Lifestyle

#YesAllWomen: How One Hashtag Is Encouraging Women To Rise Above Everyday Sexism

by Elite Daily Staff
Stocksy

It was an innocent accident. She had only meant to set the wine glass down on the table, not intentionally knock it over, shattering the crystal and sending bright red wine splashing onto the white, downy rug.

He looked at her with escalating rage as she shakily tried to clean up the mess. He had just mentioned that those glasses were his mother’s housewarming china. The expensive rug was imported from an exotic market. Wine soaked right through.

“Get over here.”

He had summoned her. And with a swift flick of the wrist, he grabbed her face and backhanded her as she approached.

#YesAllWomen because there is something to be said that in a room full of women and men, each female raises her hand when asked is she's been objectified regularly, while most men can’t recall even one instance.

The movement, popularized on Twitter in response to the horrific shooting rampage in Isla Vista, California (I’m intentionally omitting his name. He shouldn’t be glorified.), aims to empower every woman who has ever been reduced to a sexual conquest or has ever received abuse for her failure to comply with a man’s demands. In other words, this includes a frighteningly overwhelming majority of females.

#YesAllWomen isn’t about putting men down. It’s about pointing out the everyday, hidden acts of misogyny that are rampant in our society. Things that are so commonplace and yet so completely chauvinistic that it’s shocking people still accept this behavior.

Like when I write almost any article in the women’s section, only to receive hateful, ignorant commentary like this:

“The only reason a girl puts up with this is because she loves fellating him because he is so dreamy so in the end that's all that matters. The rest of this justification is rubbish. thestinky.com.” Or this, “Impression from this sh*tty article:: this is a mean , self centered annoying sadistic woman with mental tendencies and intentions of sleeping with all of your friends..”

Why must my gender always come into play when describing my character, writing style or talents? Why am I taught to take up less space as a woman, while men are taught to grow outward with experiences? #YesAllWomen who have repeatedly been called a “bitch” when they really should be called “the boss.” Women who, as young girls, are taught to become beautiful Disney princesses and thin movie stars rather than powerful, heroic princes and able-bodied superheroes.

And to all the men who are aggravated by this post or who cannot seem to understand why we’re still talking about this issue, ask yourselves why you feel so angered? Perhaps you are blindly engaging in misogynistic behaviors and don’t even notice it.

Like the time you got drunk, threw your arm around a girl and whispered in her ear, insisted on getting her number and wouldn’t take "no" or “I have a boyfriend” for an answer. Maybe you didn’t even realize she was trying to let you down gently because she was afraid anything more stern would set you off as an aggressor.

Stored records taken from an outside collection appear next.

(* ===== verification/View.v ===== *)
(** * The events of a view ([Backbone.View] of [files/backbone.js])

    A view binds the methods that its table of events names to its element, through jQuery and under a
    namespace of its own.  A view here has an element from the start ([el] is given, or
    [_ensureElement] makes one); a method is known by its name. *)

From stdpp Require Import gmap.
From S2P Require Import Prelude JsString JsObject Backbone JqEvent.
Import JqEvent.

Local Open Scope Z_scope.

Module View.
Section View.

(** [bind cid name] is the method of a view, bound to it. *)
Context {Elt H : Type} `{!EqDecision Elt, !Countable Elt, !EqDecision H} (bind : nat -> jsstr -> H).

Abbreviation registry := (JqEvent.registry Elt H).
Abbreviation handleObj := (JqEvent.handleObj H).

(** [events] is absent when [_.result] gives nothing; [v_methods] are the names of the methods there are. *)
Record view := mkView { v_cid : nat; v_el : Elt; v_events : option (list (jsstr * jsstr)); v_methods : list jsstr }.

Definition cid (v : view) : jsstr := js "view" ++ num_to_str (Z.of_nat (v_cid v)).
Definition namespace (v : view) : jsstr := js "delegateEvents" ++ cid v.

Definition is_line_end (c : Z) : bool := (c =? 10) || (c =? 13) || (c =? 8232) || (c =? 8233).

(** [delegateEventSplitter]: a word, spaces, and the rest of the line. *)
Definition parse_key (key : jsstr) : option (jsstr * jsstr) :=
  let '(name, r) := span (fun c => negb (is_space c)) key in
  let selector := (span is_space r).2 in
  match name with
  | [] => None
  | _ => if existsb is_line_end selector then None else Some (name, selector)
  end.

Definition undelegateEvents (v : view) (r : registry) : registry := JqEvent.remove (v_el v) (ch "." :: namespace v) None None r.

(** One turn of the loop: the registry, or an exception when the key has no event. *)
Definition delegate_key (v : view) (table : list (jsstr * jsstr)) (r : registry) (key : jsstr) : option registry :=
  let name := default [] (obj_get table key) in
  if bool_decide (name ∈ v_methods v) then
    '(eventName, selector) ← parse_key key;
    Some (JqEvent.add (v_el v) (eventName ++ ch "." :: namespace v) (bind (v_cid v) name) (Some selector) r)
  else Some r.

(** The registry after the loop, and whether it ended. *)
Fixpoint delegate_keys (v : view) (table : list (jsstr * jsstr)) (ks : list jsstr) (r : registry) : registry * bool :=
  match ks with
  | [] => (r, true)
  | k :: ks' => match delegate_key v table r k with Some r' => delegate_keys v table ks' r' | None => (r, false) end
  end.

Definition delegateEvents (v : view) (r : registry) : registry * bool :=
  match v_events v with
  | Some table => delegate_keys v table (obj_keys table) (undelegateEvents v r)
  | None => (r, true)
  end.

Definition set_el (e : Elt) (v : view) : view := mkView (v_cid v) e (v_events v) (v_methods v).

Definition setElement (e : Elt) (delegate : bool) (v : view) (r : registry) : view * registry * bool :=
  let r := undelegateEvents v r in
  let v := set_el e v in
  if delegate then let '(r', ok) := delegateEvents v r in (v, r', ok) else (v, r, true).

(** The constructor: the element is there, [initialize] binds nothing. *)
Definition new_view (v : view) (r : registry) : registry * bool := delegateEvents v r.

(** ** What is bound *)

(** The handlers that a table asks for. *)
Definition handle (v : view) (key name : jsstr) : option handleObj :=
  if bool_decide (name ∈ v_methods v) then
    '(eventName, selector) ← parse_key key;
    Some (JqEvent.mkHandle eventName [namespace v] (selector_of (Some selector)) (bind (v_cid v) name))
  else None.
Definition handles (v : view) : list handleObj :=
  let table := default [] (v_events v) in omap (fun k => handle v k (default [] (obj_get table k))) (obj_keys table).

(** The type under which jQuery keeps a handler. *)
Definition kept_type (ho : handleObj) : jsstr := special_type (delegated ho) (ho_origType ho).
Definition ours (v : view) (t : jsstr) : list handleObj := List.filter (fun ho => bool_decide (kept_type ho = t)) (handles v).

(** Tables whose keys have an event, without namespaces. *)
Definition proper_key (key : jsstr) : Prop := exists name selector, parse_key key = Some (name, selector) /\ (ch "." ∉ name).
Definition proper (v : view) : Prop := forall table, v_events v = Some table -> forall k, k ∈ obj_keys table -> proper_key k.

(** The same, computed. *)
Definition proper_table (table : list (jsstr * jsstr)) : bool :=
  forallb (fun k => match parse_key k with Some (name, _) => negb (existsb (Z.eqb (ch ".")) name) | None => false end) (obj_keys table).

Definition mine (v : view) (ho : handleObj) : bool := bool_decide (namespace v ∈ ho_namespaces ho).

(** ** Lemmas *)

Lemma proper_by_table v table : v_events v = Some table -> proper_table table = true -> proper v.
Proof.
  intros Ht Hp table' Ht' k Hk. rewrite Ht in Ht'. injection Ht' as <-. unfold proper_table in Hp. rewrite forallb_forall in Hp.
  specialize (Hp k ltac:(by apply list_elem_of_In)). destruct (parse_key k) as [[name sel]|] eqn:E; [|done]. exists name, sel. split; [done|].
  intros Hin. apply negb_true_iff in Hp. assert (Hx : existsb (Z.eqb (ch ".")) name = true); [|congruence].
  apply existsb_exists. exists (ch "."). split; [by apply list_elem_of_In|apply Z.eqb_refl].
Qed.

Of course, we know not all men are like this and there are, in fact, good guys out there. But the surprising backlash from the guys’ side claiming that #NotAllMen are rapists or misogynists or harassers just shows their inability to grasp both the campaign and the everyday, “excusable” forms of female objectification.

Furthermore, it’s extraordinarily hard to understand what discrimination looks like when all your life you’ve been a caucasian, average middle-class guy. We need to change our perspective when approaching matters of sexism.

And so what, not at all men are like this? How is a woman supposed to know that the guy following behind her on her walk home alone is actually looking out for her and not trying to harm her?

Even female intuition has a few false positives. #YesAllWomen have been taught to defend themselves instead of #NotAllMen have been taught how not to rape someone.

#YesAllWomen is a call to awareness, not a call to arms. We’re not attacking men or encouraging women to fight. It’s educating even the most enlightened on the actions we might not immediately recognize as misogynist. It’s suggesting that we start teaching men how to behave instead of teaching women how to react.

#YesAllWomen is for every time a girl is called “loud” or “attention-seeking” instead of “outgoing” or “approachable.” It’s for every time a coworker says something inappropriate at an off-duty happy hour. It’s for the girl who accidentally spills a wine glass and gets a slap in the face.

#YesAllWomen. That means your girlfriends, your daughters, your sisters and yourself. There are faces to these women and they could be yours.

So go on, put down your comments on this article. I’m ready for the worst. Which is exactly why we need this hashtag in the first place.